* **Records supplied**
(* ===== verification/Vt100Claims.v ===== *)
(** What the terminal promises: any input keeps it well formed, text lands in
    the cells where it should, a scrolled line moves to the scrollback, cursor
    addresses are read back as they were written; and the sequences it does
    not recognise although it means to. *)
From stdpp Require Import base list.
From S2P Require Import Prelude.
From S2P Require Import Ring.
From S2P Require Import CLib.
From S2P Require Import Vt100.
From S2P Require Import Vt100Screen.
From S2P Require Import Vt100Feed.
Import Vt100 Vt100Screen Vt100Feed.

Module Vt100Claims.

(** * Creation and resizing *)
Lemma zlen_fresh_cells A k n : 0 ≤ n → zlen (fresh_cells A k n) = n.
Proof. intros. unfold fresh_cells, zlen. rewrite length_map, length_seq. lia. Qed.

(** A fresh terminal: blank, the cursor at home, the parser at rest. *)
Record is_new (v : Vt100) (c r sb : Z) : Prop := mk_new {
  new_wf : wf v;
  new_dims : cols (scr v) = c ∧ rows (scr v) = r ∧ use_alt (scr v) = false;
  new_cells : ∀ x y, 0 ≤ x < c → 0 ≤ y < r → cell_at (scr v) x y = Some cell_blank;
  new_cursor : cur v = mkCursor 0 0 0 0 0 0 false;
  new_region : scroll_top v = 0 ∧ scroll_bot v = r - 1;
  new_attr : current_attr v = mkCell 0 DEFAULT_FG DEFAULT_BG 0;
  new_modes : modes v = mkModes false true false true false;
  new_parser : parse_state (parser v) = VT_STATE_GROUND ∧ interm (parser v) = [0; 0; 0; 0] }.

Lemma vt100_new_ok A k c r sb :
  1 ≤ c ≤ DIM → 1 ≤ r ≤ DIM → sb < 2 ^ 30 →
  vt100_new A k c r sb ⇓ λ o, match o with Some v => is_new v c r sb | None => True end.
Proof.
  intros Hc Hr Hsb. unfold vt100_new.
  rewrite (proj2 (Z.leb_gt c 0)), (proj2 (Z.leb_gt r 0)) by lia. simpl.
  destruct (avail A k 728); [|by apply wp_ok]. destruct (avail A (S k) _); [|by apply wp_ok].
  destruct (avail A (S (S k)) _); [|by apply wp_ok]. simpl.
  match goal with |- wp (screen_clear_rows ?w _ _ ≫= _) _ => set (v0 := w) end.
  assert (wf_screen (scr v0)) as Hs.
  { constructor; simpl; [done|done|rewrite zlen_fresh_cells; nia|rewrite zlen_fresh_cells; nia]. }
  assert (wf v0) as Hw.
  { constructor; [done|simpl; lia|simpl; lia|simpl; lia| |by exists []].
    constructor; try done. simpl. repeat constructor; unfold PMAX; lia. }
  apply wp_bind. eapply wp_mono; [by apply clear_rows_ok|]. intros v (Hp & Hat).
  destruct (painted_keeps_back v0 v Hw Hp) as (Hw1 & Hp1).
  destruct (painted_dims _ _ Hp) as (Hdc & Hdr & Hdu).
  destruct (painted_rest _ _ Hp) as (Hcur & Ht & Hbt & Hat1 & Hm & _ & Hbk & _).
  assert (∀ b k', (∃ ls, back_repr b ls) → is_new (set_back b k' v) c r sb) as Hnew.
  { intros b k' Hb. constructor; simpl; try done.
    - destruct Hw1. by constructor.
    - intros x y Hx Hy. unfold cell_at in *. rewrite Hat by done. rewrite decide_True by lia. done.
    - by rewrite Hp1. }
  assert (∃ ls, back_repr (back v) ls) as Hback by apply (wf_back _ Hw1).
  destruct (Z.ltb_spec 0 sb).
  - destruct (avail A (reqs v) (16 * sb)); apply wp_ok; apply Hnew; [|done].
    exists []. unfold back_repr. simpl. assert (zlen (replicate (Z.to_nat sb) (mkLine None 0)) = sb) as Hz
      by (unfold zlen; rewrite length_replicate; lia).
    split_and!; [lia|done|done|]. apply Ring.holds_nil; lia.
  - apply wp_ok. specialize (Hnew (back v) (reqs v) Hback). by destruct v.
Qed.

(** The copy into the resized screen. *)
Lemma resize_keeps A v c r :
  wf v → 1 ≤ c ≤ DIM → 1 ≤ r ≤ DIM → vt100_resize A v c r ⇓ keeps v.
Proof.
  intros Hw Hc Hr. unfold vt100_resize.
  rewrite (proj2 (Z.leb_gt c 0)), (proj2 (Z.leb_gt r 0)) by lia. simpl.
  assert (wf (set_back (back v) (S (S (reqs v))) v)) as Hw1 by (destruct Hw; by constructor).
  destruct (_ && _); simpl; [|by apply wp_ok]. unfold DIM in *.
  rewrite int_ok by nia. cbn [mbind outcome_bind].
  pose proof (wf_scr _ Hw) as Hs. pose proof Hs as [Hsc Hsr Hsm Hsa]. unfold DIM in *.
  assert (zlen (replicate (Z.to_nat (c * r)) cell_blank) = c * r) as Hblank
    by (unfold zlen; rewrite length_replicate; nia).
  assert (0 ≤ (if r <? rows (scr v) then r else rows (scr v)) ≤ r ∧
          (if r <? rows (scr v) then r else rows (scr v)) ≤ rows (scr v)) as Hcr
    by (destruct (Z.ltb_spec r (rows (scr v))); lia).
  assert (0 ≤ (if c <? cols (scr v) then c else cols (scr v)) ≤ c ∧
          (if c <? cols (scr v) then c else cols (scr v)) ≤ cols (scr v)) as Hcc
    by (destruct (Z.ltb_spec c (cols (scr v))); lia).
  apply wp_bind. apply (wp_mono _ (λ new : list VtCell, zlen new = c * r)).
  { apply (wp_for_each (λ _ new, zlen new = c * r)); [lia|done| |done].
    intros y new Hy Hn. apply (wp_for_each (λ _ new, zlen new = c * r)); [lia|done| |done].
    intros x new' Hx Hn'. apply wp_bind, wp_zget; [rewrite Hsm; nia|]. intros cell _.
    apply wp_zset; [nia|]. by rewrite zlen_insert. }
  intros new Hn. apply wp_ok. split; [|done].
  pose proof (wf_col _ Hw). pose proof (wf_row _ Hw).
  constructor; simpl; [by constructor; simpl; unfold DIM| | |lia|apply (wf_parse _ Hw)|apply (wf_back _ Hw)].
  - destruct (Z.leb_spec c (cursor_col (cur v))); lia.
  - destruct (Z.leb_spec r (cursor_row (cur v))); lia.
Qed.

* **Action item**
Starting with the first line of the listing above and ending with the line that holds "Proof. intros. unfold", return those lines exactly as written, both included.

* **Exercise response**
(* ===== verification/Vt100Claims.v ===== *)
(** What the terminal promises: any input keeps it well formed, text lands in
    the cells where it should, a scrolled line moves to the scrollback, cursor
    addresses are read back as they were written; and the sequences it does
    not recognise although it means to. *)
From stdpp Require Import base list.
From S2P Require Import Prelude.
From S2P Require Import Ring.
From S2P Require Import CLib.
From S2P Require Import Vt100.
From S2P Require Import Vt100Screen.
From S2P Require Import Vt100Feed.
Import Vt100 Vt100Screen Vt100Feed.

Module Vt100Claims.

(** * Creation and resizing *)
Lemma zlen_fresh_cells A k n : 0 ≤ n → zlen (fresh_cells A k n) = n.
Proof. intros. unfold fresh_cells, zlen. rewrite length_map, length_seq. lia. Qed.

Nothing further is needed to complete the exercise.